I presenti si arrovellarono allora nel pensare a come rendere un verso simile a quello di Abū al-Ẓafar. Disse il governante: «In questo verso non vi è “se” o “magari”. Giuro sulla casa visitata dagli angeli227 che non vi è risposta al verso famoso se non questo verso fiorito. Non vi è dubbio che Abū al-Ẓafar ha dedotto la perla che appare nei suoi cieli e ha versificato le perle nei suoi fili. Ha posto ogni cosa al suo posto. Distingue il parlare mediocre da quello raffinato. Quanto al suo verso è un verso magnifico e – a ragione – è prova di finezza e perfezione». Accettò allora il governante il bacio implorando umilmente per l’intercessione del Profeta e della sua famiglia.
Non cessammo di far piombare dal cielo grandine come pezzi di montagne. Furono annientati le cavalcature, i cammelli e gli uomini del nemico. Si prostrò l’emiro ringraziando per l’esaudimento della sua preghiera, felice per la grande prova da cui Dio lo aveva sollevato. Andò innanzi a lui Abū al-Ẓafar e si rallegrò con lui della vittoria e del successo.
Gli disse allora il governatore: «Tutto ciò è grazie alla benedizione del tuo suggerimento e del tuo verso i quali sono figli dell’efficacia della tue parole. A Dio si deve attribuire la tua opera per la soluzione della mia questione sulla scienza di al- badiʿ, Lui ha concesso con ciò la perla centrale della collana della retorica».
Rispose: «Dio renda duraturo il tuo benessere. Ti siano bastanti le ingiurie e le vendette. Non ho ricavato ciò dalla scienze letterarie. Questo è quanto di cui sono stato provvisto dai doni della religione».
Rispose allora: «Buon pro ti faccia questo aiuto oltreterreno, questo vanto religioso e anche mondano».

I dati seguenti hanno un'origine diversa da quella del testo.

(** C40: a funded address blocks a commit.  The addresses of a commit's buffer and tracker follow from the
    authority, the account and the commit's number.  If either of them holds lamports and no data before
    the preparation, the system program refuses to create the account, which the client does not take for
    an account in use: it does not clean up, and on any network the preparation fails, however often it is
    repeated, with nothing in flight that could change the ledger. *)
Theorem funded_buffer_blocks_commit `{C : Crypto} `{R : Runtime} `{!RuntimeLaws R} `{Rz : Resize} `{!ResizeLaws Rz}
    `{BC : !Borsh Chunks} `{BI : !Borsh CommittorInstruction} `{!BorshLaws BC BI}
    (compute_diff : bytes -> bytes -> bytes) (compiles signs : list SolInstruction -> bytes -> bool) (N : Network)
    (hash_order : list Z -> list Z) (authority : bytes) (task : CommitTask) (kc kb : bytes) (bc bb : byte) (data : bytes) (w : world)
    (Hcreate : forall L from to system n space owner seeds,
      invoke_create_account committor_id L from to system n space owner seeds <> Err AccountAlreadyInitialized)
    (Hhash : forall l, hash_order l ≡ₚ l) (Hpre : skips_preflight N)
    (Hp : parties authority (ct_pubkey task) (ct_commit_id task) kc kb bc bb)
    (Hdata : buffer_data compute_diff task = Some data) (Hl : Z.of_nat (length data) <= 10485760) (Hquiet : quiet w)
    (Hempty : data_at (w_ledger w) kc = [] /\ data_at (w_ledger w) kb = [])
    (Hfund : 0 < lamports_at (w_ledger w) kc \/ 0 < lamports_at (w_ledger w) kb) :
  exists e w', prepare_task_handling_errors compute_diff compiles signs N hash_order authority task w = (Err (SendFailed e), w') /\
    forall picks, w_ledger (land run_transaction picks w') = w_ledger w.
Proof.
  destruct (from_commit_run compute_diff task data Hdata Hl) as (ch & n & Htask & Hchunks).
  destruct (realloc_instructions_run _ _ _ _ _ _ _ Hp data ch Hl) as [reallocs Hb].
  set (first := first_tx authority (ct_pubkey task) (ct_commit_id task) kc kb bc bb data ch reallocs).
  set (inv := fun L (st : statuses) => L = w_ledger w /\ forall tx v, status_of st tx = Some v -> exists e, v = Some e /\ e <> refused).
  set (T := fun tx => tx_ixs tx = first).
  assert (stable run_transaction inv T) as Hstable.
  { intros L st tx Htx [-> Hst] _. rewrite Htx. unfold first. rewrite (run_first _ _ _ _ _ _ _ Hp data ch n Hchunks Hl reallocs).
    pose proof (init_funded _ _ _ _ _ _ _ Hp Hcreate (w_ledger w) (Z.of_nat (length (to_vec ch))) (Z.of_nat (length data)) (ch_count ch)
      (ch_chunk_size ch) (proj1 Hempty) (proj2 Hempty) Hfund) as Hblocked.
    destruct (process_init _ _ _ _ _ _ _ _ _ _ _) as [|e|]; [done|..]; cbn [mbind result_bind];
      (split; [done|]); intros tx' v; rewrite status_of_cons; case_decide; try apply Hst; intros [= <-]; eexists; (split; [done|]); try done. by destruct e. }
  destruct Hquiet as [Hs0 Hf0 Hh0].
  destruct (run_async run_transaction N (send_ixs_with_retry compiles signs first 5) w) as [r1 w1] eqn:E1.
  destruct (send_any data compiles signs N Hpre [] inv T first 5 (w_clock w) w r1 w1) as (Hphase & _ & Hr); try done; [lia|..].
  { split; [split; [done|by rewrite Hs0]|by rewrite Hf0|]. intros tx [v Hv]. by rewrite Hs0 in Hv. }
  { by rewrite Hh0. }
  destruct (prepare_task compute_diff compiles signs N hash_order authority task w) as [r w'] eqn:E.
  pose proof (prepare_steps _ _ _ _ _ _ _ Hp data ch n Hchunks Hl reallocs Hb compiles signs N Hpre hash_order Hhash false 0 []
    ltac:(done) ltac:(done) ltac:(done) compute_diff task Htask w r1 w1 r w' E1 E) as Hsteps.
  destruct Hphase as [[HL Hst] Hf Hk] eqn:Ephase. clear Ephase.
  destruct r1 as [[]|[e|e]|]; [|..|done].
  - destruct Hr as (h & _ & Hh & _). by destruct (Hst _ _ Hh) as (e & ? & _).
  - destruct Hr as [-> [h Hh]]. destruct (Hst _ _ Hh) as (e & [= <-] & ?). done.
  - destruct Hsteps as [-> ->]. exists e, w1. unfold prepare_task_handling_errors. rewrite E. split; [done|]. intros picks.
    destruct (land_phase run_transaction inv T picks w1 Hstable) as ([[? _] _ _] & _); [by split|done].
Qed.
(** NormalizeScore normalizes values to 0-100 scale using min-max
    normalization. *)
Definition NormalizeScore (values : gomap float) (higherIsBetter : bool)
  : gomap float :=
  if (len values =? 0)%Z then []
  else
    let '(minVal, maxVal, _) := minmax values in
    if maxVal =? minVal then all_fifty values
    else
      fold_left (fun result '(sector, val) =>
                   let score := ((val - minVal) / (maxVal - minVal)) * 100 in
                   let score := if negb higherIsBetter then 100 - score else score in
                   insert sector (math_Round (score * 100) / 100) result)
                values [].

(** The body of the last loop of [NormalizeScoreZScore] for one value. *)
Definition zscore_of (mean std : float) (higherIsBetter : bool) (val : float)
  : float :=
  let z := (val - mean) / std in
  let score := 50 + (z * 15) in
  let score := if score <? 0 then 0 else score in
  let score := if gtb score 100 then 100 else score in
  let score := if negb higherIsBetter then 100 - score else score in
  math_Round (score * 100) / 100.

(** NormalizeScoreZScore normalizes values using z-score, then converts to
    0-100. *)
Definition NormalizeScoreZScore (values : gomap float) (higherIsBetter : bool)
  : gomap float :=
  if (len values =? 0)%Z then []
  else
    let vals := fold_left (fun vals '(_, v) => vals ++ [v]) values [] in
    let mean := stat.Mean vals in
    let std := stat.StdDev vals in
    if std =? 0 then all_fifty values
    else
      fold_left (fun result '(sector, val) =>
                   insert sector (zscore_of mean std higherIsBetter val) result)
                values [].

Gli diede molti doni e vestiti. Non li portò con se gareggiando nella vanteria. Viaggiai pensando a quanto era accaduto loro: la vittoria con la discesa della grandine e l’acqua. Ho proferito il detto che segue: non eri tu a scagliar quando li scagliavi era invece Dio che li scagliava228.
227 Corano, 52:4. “La casa visitata dagli angeli è la Mecca” (AA.VV., al-Tafsīr al-Mawḍūʿī li’-sūar al-
Qur’ān al-Karīm, ed.2010, vol.7, pag. 469).